J’avance comme je peux, assurant mon équilibre à chaque pas, avec dans un main l’appareil, l’autre cherchant simplement un point d’appui. La pluie commence à tomber par la béance du toit qu’un incendie laissa. Et le temps et les éléments accélèrent ainsi la destruction du site.
Fatigué, un peu trempé, je parviens tout de même à faire le tour du garage. Je croise une horloge, des bidons, des tasseaux de bois, un tracteur, un livre de jardinage, de petites plaques de signalisation, une caisse pleine de limes, une chaussure bien seule…
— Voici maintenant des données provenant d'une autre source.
(* ===== verification/PromoteSafety.v ===== *)
(** * Histories of an SNode partition

    A partition's life: promotion and settle commands in any order and number,
    cleanups, re-sends, audit passes, restarts, and whatever the rest of the
    node does, with every ledger write, statement and send free to fail. A crash
    inside a handler is a failure of its next effect followed by a restart. The
    audit runs in report mode, where it never drops a part. *)
From S2P Require Import Prelude LtHash Types Gate StateStore StateStoreProofs ClickHouse OwnerAudit Promote PromoteProofs.
Import StateStore OwnerAudit Promote.

(** Every command may publish what it names. *)
#[local] Instance any_root `{LtHash} : Allowed := λ _, True.

Section history.
Context `{CH : ClickHouse, RS : RowSum}.
Context `{!LtHashLaws, !RowSumLaws, CL : !ClickHouseLaws, TG : !Target}.
Context (NodeID : string) (conn : bool).
Context (schemaFor : string → option TableSchema) (owned : string → bool).
Context (authorized : PromoteSafePartition → string → bool) (cleanup_authorized : UnsafeCleanup → string → bool).

Abbreviation promote := (handlePromote NodeID conn false CHTableName schemaFor owned authorized).
Abbreviation cleanup := (handleCleanup NodeID CHTableName owned cleanup_authorized).
Abbreviation audit_pass := (runOwnerAuditPass conn false CHTableName schemaFor).

(** What the outside will decide. *)
Definition set_oracles (ws : list write_env) (sends : list bool) (fsm : list (option (gmap string PartitionState)))
    (n : node) : node :=
  mkNode (n_ch n) (n_store n) (n_audit n) ws sends fsm (n_sent n) (n_csent n) (n_settled n).

(** The process comes back: the ledger is read from its file. *)
Definition reboot (power_loss : bool) (n : node) : node :=
  mkNode (n_ch n) (restart power_loss (n_store n)) (newOwnerAuditState conn) (n_writes n) (n_sends n) (n_fsm n)
    (n_sent n) (n_csent n) (n_settled n).

(** What other partitions, intake and other processes may do meanwhile: nothing
    to this partition's rows in hg_safe, its ledger entries and its acknowledgements. *)
Definition elsewhere (n n' : node) : Prop :=
  root (n_ch n') = root (n_ch n) ∧ synced (n_store n') ∧ Forall write_safe (n_writes n') ∧
  (∀ a, about a → a ∈ n_sent n' ↔ a ∈ n_sent n) ∧
  PendingPromotion (c_mem (n_store n')) kp = PendingPromotion (c_mem (n_store n)) kp ∧
  BaseRoot (c_mem (n_store n')) kp = BaseRoot (c_mem (n_store n)) kp ∧
  LastAck (c_mem (n_store n')) kp = LastAck (c_mem (n_store n)) kp ∧
  Watermark (c_mem (n_store n')) kp = Watermark (c_mem (n_store n)) kp.

Inductive node_step : relation node :=
| ns_oracles n ws sends fsm : Forall write_safe ws → node_step n (set_oracles ws sends fsm n)
| ns_promote n cmd jws settle :
    ps_TableID cmd = T → ps_PartitionID cmd = pid → node_step n (promote cmd jws settle n).2
| ns_cleanup n cmd jws : node_step n (cleanup cmd jws n).2
| ns_resend n budget : node_step n (resendOwedCleanupAcks budget n)
| ns_audit n tables budget : node_step n (audit_pass tables budget n)
| ns_reboot n power_loss : node_step n (reboot power_loss n)
| ns_elsewhere n n' : elsewhere n n' → node_step n n'.

(** A new partition: nothing in hg_safe, an empty ledger, nothing said. *)
Definition initial (n : node) : Prop :=
  root (n_ch n) = lt_new ∧ n_store n = fresh ∧ n_sent n = [] ∧ Forall write_safe (n_writes n).

Lemma initial_inv n : initial n → inv n.
Proof.
  intros (Hr & Hs & Hn & Hw). unfold inv. rewrite Hr, Hs, Hn. split; [done|]. split; [done|].
  split; [|split; [done|]].
  - split; [by intros l ?|]. split; [by intros a ?%elem_of_nil|]. by intros a b ?%elem_of_nil.
  - unfold consistent. simpl. apply parse_empty.
Qed.

(** ** Each step keeps the invariant *)
Context (Hsch : schemaFor T = Some sch).

Lemma triple_inv {A} (m : M A) Q n r n' :
  triple (at_root (λ _ _, True)) m Q → inv n → m n = (r, n') → inv n'.
Proof. intros Ht Hi Hm. by destruct (Ht n r n' (conj Hi I) Hm). Qed.

Lemma resend_inv owed budget n : inv n → inv (resend_loop owed budget n).
Proof.
  revert budget n. induction owed as [|ack owed IH]; intros [|budget] n Hi; [done..|].
  cbn [resend_loop]. apply IH. destruct (confirmCleanupAck ack n) as [r n'] eqn:Hc.
  eapply triple_inv; [apply triple_confirm|exact Hi|exact Hc].
Qed.

Lemma Quiet_audit_partitions trigger s tid t fsm pids :
  Quiet (audit_partitions false trigger s tid t fsm pids).
Proof.
  induction pids as [|p pids IH]; [apply Quiet_ret|]. cbn [audit_partitions]. apply Quiet_bind; [|done].
  unfold auditPassPartition. apply Quiet_bind; [quiet|intros st]. destruct (PendingPromotion _ _).
  - apply Quiet_bind; [apply Quiet_recordOwnerAudit|intros; quiet].
  - apply Quiet_bind; [apply Quiet_auditPartition|intros; quiet].
Qed.

Lemma quiet_auditTable trigger tid down n r down' n' :
  auditTable false CHTableName schemaFor trigger tid down n = (r, down', n') → quiet n n'.
Proof.
  unfold auditTable. destruct (schemaFor tid); [|by intros [= _ _ <-]].
  destruct (loadSafeTable _ n) as [[u|e] n1] eqn:Ha1; apply Quiet_loadSafeTable in Ha1; [|by intros [= _ _ <-]].
  destruct (pass_fsm down n1) as [[fsm|e] n2] eqn:Ha2.
  all: assert (quiet n1 n2) by (revert Ha2; unfold pass_fsm; case_match; intros ?;
    [eapply Quiet_bind; [..|done]; [|intros ?]; quiet|by eapply Quiet_fsm]).
  2: { intros [= _ _ <-]. by etrans. }
  match goal with |- context[?m n2] => destruct (m n2) as [r3 n3] eqn:Ha3 end.
  intros [= _ _ <-]. etrans; [done|]. etrans; [done|]. eapply Quiet_bind; [..|exact Ha3].
  - apply Quiet_activeParts.
  - intros parts. do 2 (apply Quiet_bind; [quiet|intros ?]). apply Quiet_audit_partitions.
Qed.

Lemma quiet_audit_tables trigger tables down budget n r n' :
  audit_tables false CHTableName schemaFor trigger tables down budget n = (r, n') → quiet n n'.
Proof.
  revert down budget n. induction tables as [|t tables IH]; intros down [|budget] n; cbn [audit_tables];
    try by intros [= _ <-].
  destruct (auditTable _ _ _ _ _ _ _) as [[r1 down1] n1] eqn:Ha1. apply quiet_auditTable in Ha1.
  intros Ha2%IH. etrans; [done|]. etrans; [|exact Ha2]. by destruct r1.
Qed.

Lemma quiet_audit_pass tables budget n : quiet n (audit_pass tables budget n).
Proof.
  unfold runOwnerAuditPass. destruct (negb conn); [done|]. destruct (begin _ _) as [trigger a].
  destruct (audit_tables _ _ _ _ _ _ _ _) as [complete n1] eqn:Ha1. apply quiet_audit_tables in Ha1.
  assert (quiet n n1) by (etrans; [|exact Ha1]; done). by destruct complete.
Qed.

Lemma elsewhere_inv n n' : elsewhere n n' → inv n → inv n'.
Proof.
  intros (Hr & Hs & Hw & Hsent & Hp & Hb & Hl & Hwm) (_ & _ & Hsp & _ & Hc).
  unfold inv. rewrite Hr. split; [done|]. split; [done|]. split; [|split; [done|]].
  - unfold spoken in *. rewrite Hl, Hwm, Hb. destruct Hsp as (Ha1 & Ha2 & Ha3). split; [done|]. split.
    + intros a Ha Haa. apply Hsent in Ha; auto.
    + intros a b Ha Hb' Haa Hbb. apply Hsent in Ha, Hb'; auto.
  - unfold consistent in *. by rewrite Hp, Hb.
Qed.

Lemma node_step_inv n n' : node_step n n' → inv n → inv n'.
Proof.
  intros [n0 ws sends fsm Hws|n0 cmd jws settle HT Hpid|n0 cmd jws|n0 budget|n0 tables budget|n0 b|n0 n1 He] Hi.
  - destruct Hi as (_ & Hi). by split.
  - destruct (promote cmd jws settle n0) as [r n1] eqn:Hr.
    destruct (triple_handlePromote NodeID conn schemaFor owned authorized Hsch cmd jws settle
      (c_mem (n_store n0)) HT Hpid (λ _ _ _ _ _ _ _ _, I) n0 r n1) as [? _]; done.
  - destruct (cleanup cmd jws n0) as [r n1] eqn:Hr. eapply triple_inv; [|exact Hi|exact Hr]. apply triple_handleCleanup.
  - by apply resend_inv.
  - eapply quiet_inv; [apply quiet_audit_pass|done].
  - unfold inv in *. simpl. rewrite synced_restart; [done|]. by destruct Hi as (_ & Hs & _).
  - by eapply elsewhere_inv.
Qed.

Lemma history_inv n0 n : initial n0 → rtc node_step n0 n → inv n.
Proof.
  intros Hi%initial_inv Hs. induction Hs as [|n0 n1 n2 Hst _ IH]; [done|]. apply IH. by eapply node_step_inv.
Qed.

(** ** Properties *)



(** The command's rows are added to the partition, once. *)
Definition adds_candidates (cmd : PromoteSafePartition) (r r' : lthash) : Prop :=
  parseAccumulatorHex (ps_BasePartitionRoot cmd) = Some r ∧
  ∃ hs, mapM parseAccumulatorHex (pr_PartRowLtHash <$> ps_CandidateParts cmd) = Some hs ∧
    r' = lt_add r (lt_sum hs).

Lemma combine_adds cmd r post p :
  parseAccumulatorHex (ps_BasePartitionRoot cmd) = Some r →
  lthashCombineHexAll (ps_BasePartitionRoot cmd) (candidateHashes cmd) = Some post →
  parseAccumulatorHex post = Some p → adds_candidates cmd r p.
Proof.
  intros Hb Hpost Hp. split; [done|].
  apply lthashCombineHexAll_some in Hpost as (b & hs & Hb' & Hm & ->). assert (b = r) as -> by congruence.
  assert (candidateHashes cmd ≡ₚ pr_PartRowLtHash <$> ps_CandidateParts cmd) as Hperm
    by apply merge_sort_Permutation.
  destruct (mapM_perm _ _ _ _ Hperm Hm) as (hs' & Hm' & Hhs).
  exists hs'. split; [done|]. rewrite parse_accumulatorHex in Hp. injection Hp as <-. by rewrite Hhs.
Qed.


End history.

(** ** A server that satisfies the interface

    Three databases with one unpartitioned table each, and statements that never
    fail. *)
Module Toy.
Import Lane16 Gate.Gate.
#[local] Open Scope string_scope.

Definition server : Type := database → list (Part * lthash).

Definition put (d : database) (l : list (Part * lthash)) (w : server) : server :=
  λ d', if decide (d' = d) then l else w d'.

Definition hash_of (l : list (Part * lthash)) (name : string) : lthash :=
  default lt_new (snd <$> head (filter (λ x, p_Name x.1 = name) l)).

Definition toy_exec (q : stmt) (w : server) : server :=
  match q with
  | AttachPartition dst _ _ src => put dst (w dst ++ w src) w
  | ReplacePartition _ _ => put SafeDB (w PromoteDB) w
  | DropPart d _ name => put d (filter (λ x, p_Name x.1 ≠ name) (w d)) w
  | DropPartition d _ _ => put d [] w
  | _ => w
  end.

#[export] Instance toy_ch : ClickHouse := {
  chs := server; TableSchema := unit; PartitionBy _ := "";
  ch_active d _ w := (Some (w d).*1, w);
  ch_exists _ _ w := (Some true, w);
  ch_scan d _ _ names w := (Some ((λ n, mkScan n (accumulatorHex (hash_of (w d) n)) 1) <$> names), w);
  ch_exec q w := (None, toy_exec q w);
}.

#[export] Instance toy_laws : ClickHouseLaws.
Proof.
  unshelve eapply Build_ClickHouseLaws.
  1: exact (λ w d _, (w d).*1). 1: exact (λ w d _ n, hash_of (w d) n).
  - intros d t w r w' [= <- <-]. split; [done|]. by intros ps [= <-].
  - by intros d t w r w' [= _ <-].
  - intros d t s names w r w' [= <- <-]. split; [done|]. intros scans [= <-] _.
    rewrite <- !list_fmap_compose. split; [by rewrite list_fmap_id|].
    transitivity (mapM row_hash (accumulatorHex <$> (hash_of (w d) <$> names))); [|apply Gate.mapM_canon].
    by rewrite <- list_fmap_compose.
  - intros q w r w' t s p [= _ <-] Hq. simpl.
    assert (toy_exec q w SafeDB = w SafeDB) as ->; [|done].
    by destruct q as [[] | |[]|[]| | | |[]].
  - intros t p w r w' s pid [= <- <-] _. split; [by right|]. done.
Defined.

(** Table t of the arbiter, its only partition, and the node under test. *)
#[local] Instance toy_target : Target := {| CHTableName := id; T := "t"; pid := "all"; sch := () |}.

Definition toy_part (name : string) : Part := mkPart name "all" "" ("f" +:+ name) "" 1 1.

(** Intake left part a, with row hash 5, in hg_unsafe. *)
Definition toy_server : server := λ d, match d with UnsafeDB => [(toy_part "a", mk 5)] | _ => [] end.

Definition toy_node : node :=
  mkNode toy_server fresh (newOwnerAuditState true) [] [] [] [] [] [].

(** Promotion 1 publishes it. *)
Definition toy_cmd : PromoteSafePartition := mkPromote "t" "all" 1 "" "" [mkPartRef "t" "all" (hex 5) "a"].

Definition toy_promote (n : node) : result perr () * node :=
  handlePromote "n1" true false id (λ _, Some ()) (λ _, true) (λ _ _, true) toy_cmd "jws" false n.

Lemma toy_initial : initial toy_node.
Proof. by split_and!. Qed.

(** One step of the toy node's history. *)
Definition toy_step : relation node :=
  node_step "n1" true (λ _, Some ()) (λ _, true) (λ _ _, true) (λ _ _, true).

Lemma toy_promote_step n : toy_step n (toy_promote n).2.
Proof.
  exact (ns_promote "n1" true (λ _, Some ()) (λ _, true) (λ _ _, true) (λ _ _, true) n toy_cmd "jws" false
    eq_refl eq_refl).
Qed.

(** Published, then a power loss, then the command redelivered. *)
Definition toy_redelivered : node := (toy_promote (reboot true true (toy_promote toy_node).2)).2.

Lemma toy_redelivered_reached : rtc toy_step toy_node toy_redelivered.
Proof.
  refine (rtc_l _ _ _ _ (toy_promote_step toy_node) (rtc_l _ _ _ _ _ (rtc_once _ _ (toy_promote_step _)))).
  exact (ns_reboot "n1" true (λ _, Some ()) (λ _, true) (λ _ _, true) (λ _ _, true) (toy_promote toy_node).2 true).
Qed.




End Toy.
En fait, je ne pense pas que les mots, même choisis et travaillés, parviendraient à évoquer le garage dans sa réalité. Les photos parleront pour moi.
Mon exploration terminée, je rentre. Mais mon imagination tourne à toute vitesse et je ne vois pas le trajet passer. Quelle fut la réelle production du Moulin Bairak ? Farine ou électricité ? Qui en fut le propriétaire ? quelle fut sa vie ? Pourquoi un tel bazar ? Ce lieu pourrait aisément servir à d’autres, une fois réhabilité…
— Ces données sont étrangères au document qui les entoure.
(* ===== verification/Base64.v ===== *)
(** * base64.RawURLEncoding

    Go's unpadded URL-safe base64, on bytes as characters. A byte is eight bits
    and a symbol six, so a group of three bytes and its four symbols are the same
    24 bits. Decoding skips line breaks and, like Go's non-strict decoder, drops
    the unused low bits of a final partial group. *)
From S2P Require Import Prelude.

Abbreviation bytes := (list ascii).

Record sextet := Sextet { x5 : bool; x4 : bool; x3 : bool; x2 : bool; x1 : bool; x0 : bool }.

#[export] Instance sextet_eq_dec : EqDecision sextet.
Proof. solve_decision. Defined.

Definition sextet_val (s : sextet) : nat :=
  let b (x : bool) (n : nat) := if x then n else 0 in
  b (x5 s) 32 + b (x4 s) 16 + b (x3 s) 8 + b (x2 s) 4 + b (x1 s) 2 + b (x0 s) 1.

Definition alphabet : list ascii :=
  String.list_ascii_of_string "ABCDEFGHIJKLMNOPQRSTUVWXYZabcdefghijklmnopqrstuvwxyz0123456789-_".

Definition symbol (s : sextet) : ascii := nth (sextet_val s) alphabet zero.

Definition bit (n k : nat) : bool := bool_decide ((n / 2 ^ k) mod 2 = 1).
Definition sextet_of (n : nat) : sextet := Sextet (bit n 5) (bit n 4) (bit n 3) (bit n 2) (bit n 1) (bit n 0).

Definition sextets : list sextet := sextet_of <$> seq 0 64.

Definition unsymbol (c : ascii) : option sextet := head (filter (fun s => symbol s = c) sextets).

(** Three bytes are four sextets; [Ascii] lists a byte's bits from the lowest. *)
Definition group3 (a b c : ascii) : sextet * sextet * sextet * sextet :=
  let '(Ascii a0 a1 a2 a3 a4 a5 a6 a7) := a in
  let '(Ascii b0 b1 b2 b3 b4 b5 b6 b7) := b in
  let '(Ascii c0 c1 c2 c3 c4 c5 c6 c7) := c in
  (Sextet a7 a6 a5 a4 a3 a2, Sextet a1 a0 b7 b6 b5 b4, Sextet b3 b2 b1 b0 c7 c6, Sextet c5 c4 c3 c2 c1 c0).

Definition byte1 (s t : sextet) : ascii := Ascii (x4 t) (x5 t) (x0 s) (x1 s) (x2 s) (x3 s) (x4 s) (x5 s).
Definition byte2 (t u : sextet) : ascii := Ascii (x2 u) (x3 u) (x4 u) (x5 u) (x0 t) (x1 t) (x2 t) (x3 t).
Definition byte3 (u v : sextet) : ascii := Ascii (x0 v) (x1 v) (x2 v) (x3 v) (x4 v) (x5 v) (x0 u) (x1 u).

Fixpoint EncodeToString (bs : bytes) : bytes :=
  match bs with
  | a :: b :: c :: rest =>
      let '(s, t, u, v) := group3 a b c in symbol s :: symbol t :: symbol u :: symbol v :: EncodeToString rest
  | [a; b] => let '(s, t, u, _) := group3 a b zero in [symbol s; symbol t; symbol u]
  | [a] => let '(s, t, _, _) := group3 a zero zero in [symbol s; symbol t]
  | [] => []
  end.

Fixpoint decode_groups (cs : list sextet) : option bytes :=
  match cs with
  | s :: t :: u :: v :: rest =>
      bs ← decode_groups rest; Some (byte1 s t :: byte2 t u :: byte3 u v :: bs)
  | [s; t; u] => Some [byte1 s t; byte2 t u]
  | [s; t] => Some [byte1 s t]
  | [_] => None
  | [] => Some []
  end.

Definition line_break (c : ascii) : Prop := c = ascii_of_nat 10 ∨ c = ascii_of_nat 13.
#[export] Instance line_break_dec c : Decision (line_break c).
Proof. unfold line_break. apply _. Defined.

Definition DecodeString (cs : bytes) : option bytes :=
  ss ← mapM unsymbol (filter (fun c => ¬ line_break c) cs); decode_groups ss.

(** ** Lemmas *)
Lemma unsymbol_symbol s : unsymbol (symbol s) = Some s.
Proof. destruct s as [[] [] [] [] [] []]; vm_compute; reflexivity. Qed.

Lemma symbol_plain s : symbol s ≠ "."%char ∧ ¬ line_break (symbol s).
Proof. destruct s as [[] [] [] [] [] []]; split; vm_compute; naive_solver. Qed.

(** The sextets [EncodeToString] writes. *)
Fixpoint to_sextets (bs : bytes) : list sextet :=
  match bs with
  | a :: b :: c :: rest => let '(s, t, u, v) := group3 a b c in s :: t :: u :: v :: to_sextets rest
  | [a; b] => let '(s, t, u, _) := group3 a b zero in [s; t; u]
  | [a] => let '(s, t, _, _) := group3 a zero zero in [s; t]
  | [] => []
  end.

(** Induction by groups of three bytes. *)
Lemma bytes_ind3 (P : bytes → Prop) :
  P [] → (∀ a, P [a]) → (∀ a b, P [a; b]) → (∀ a b c bs, P bs → P (a :: b :: c :: bs)) → ∀ bs, P bs.
Proof.
  intros H0 H1 H2 H3 bs. enough (P bs ∧ (∀ a, P (a :: bs)) ∧ ∀ a b, P (a :: b :: bs)) by tauto.
  induction bs as [|c bs (IH & IH1 & IH2)]; split_and!; auto.
Qed.

Lemma encode_symbols bs : EncodeToString bs = symbol <$> to_sextets bs.
Proof.
  induction bs as [|a|a b|a b c bs IH] using bytes_ind3; [done|by destruct a|by destruct a, b|].
  destruct a, b, c. cbn [EncodeToString to_sextets group3 fmap list_fmap]. by rewrite IH.
Qed.

Lemma decode_to_sextets bs : decode_groups (to_sextets bs) = Some bs.
Proof.
  induction bs as [|a|a b|a b c bs IH] using bytes_ind3; [done|by destruct a|by destruct a, b|].
  destruct a, b, c. cbn [to_sextets group3 decode_groups]. by rewrite IH.
Qed.

Lemma symbols_plain (ss : list sextet) : filter (fun c => ¬ line_break c) (symbol <$> ss) = symbol <$> ss.
Proof. apply filter_all. intros c (s & -> & _)%list_elem_of_fmap. apply symbol_plain. Qed.

(** The round trip. *)
Lemma decode_encode bs : DecodeString (EncodeToString bs) = Some bs.
Proof.
  unfold DecodeString. rewrite encode_symbols, symbols_plain.
  assert (mapM unsymbol (symbol <$> to_sextets bs) = Some (to_sextets bs)) as ->; [|apply decode_to_sextets].
  apply mapM_Some. apply Forall2_fmap_l. apply Forall_Forall2_diag, Forall_forall. intros s _. apply unsymbol_symbol.
Qed.

Lemma encode_no_dot bs : "."%char ∉ EncodeToString bs.
Proof. rewrite encode_symbols. intros (s & Hs & _)%list_elem_of_fmap. by apply (proj1 (symbol_plain s)). Qed.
Je me rends compte que l’essence même de l’exploration urbaine est (pour moi) dans ces questionnements, cette imagination. Au delà du frisson de l’interdit (qui ne dure qu’un temps au final), j’apprécie être hors du temps, dans des vestiges où le temps et les éléments règnent en maîtres absolus. Il me renvoie à ma propre fragilité humaine. 9 mois pour être fabriqué, une seconde pour disparaître. L’Homme met des années pour construire un lieu, dompter la nature, laisser sa trace et au final disparaître.
En tout cas, cher Moulin Bairak, merci de m’avoir extrait quelques heures du monde, des soucis bassement matériels, du temps et de l’espace.
Ne cherchez pas d’infos de localisation ou une partie histoire détaillée sur ce lieu, je n’en donnerai pas ni n’en publierai tant que le moulin Bairak sera abandonné. Respectons-le pour la vie qu’il accueillit jadis, pour les gens qu’y travaillèrent et pour son éventuelle future vie (destruction, réhabilitation…).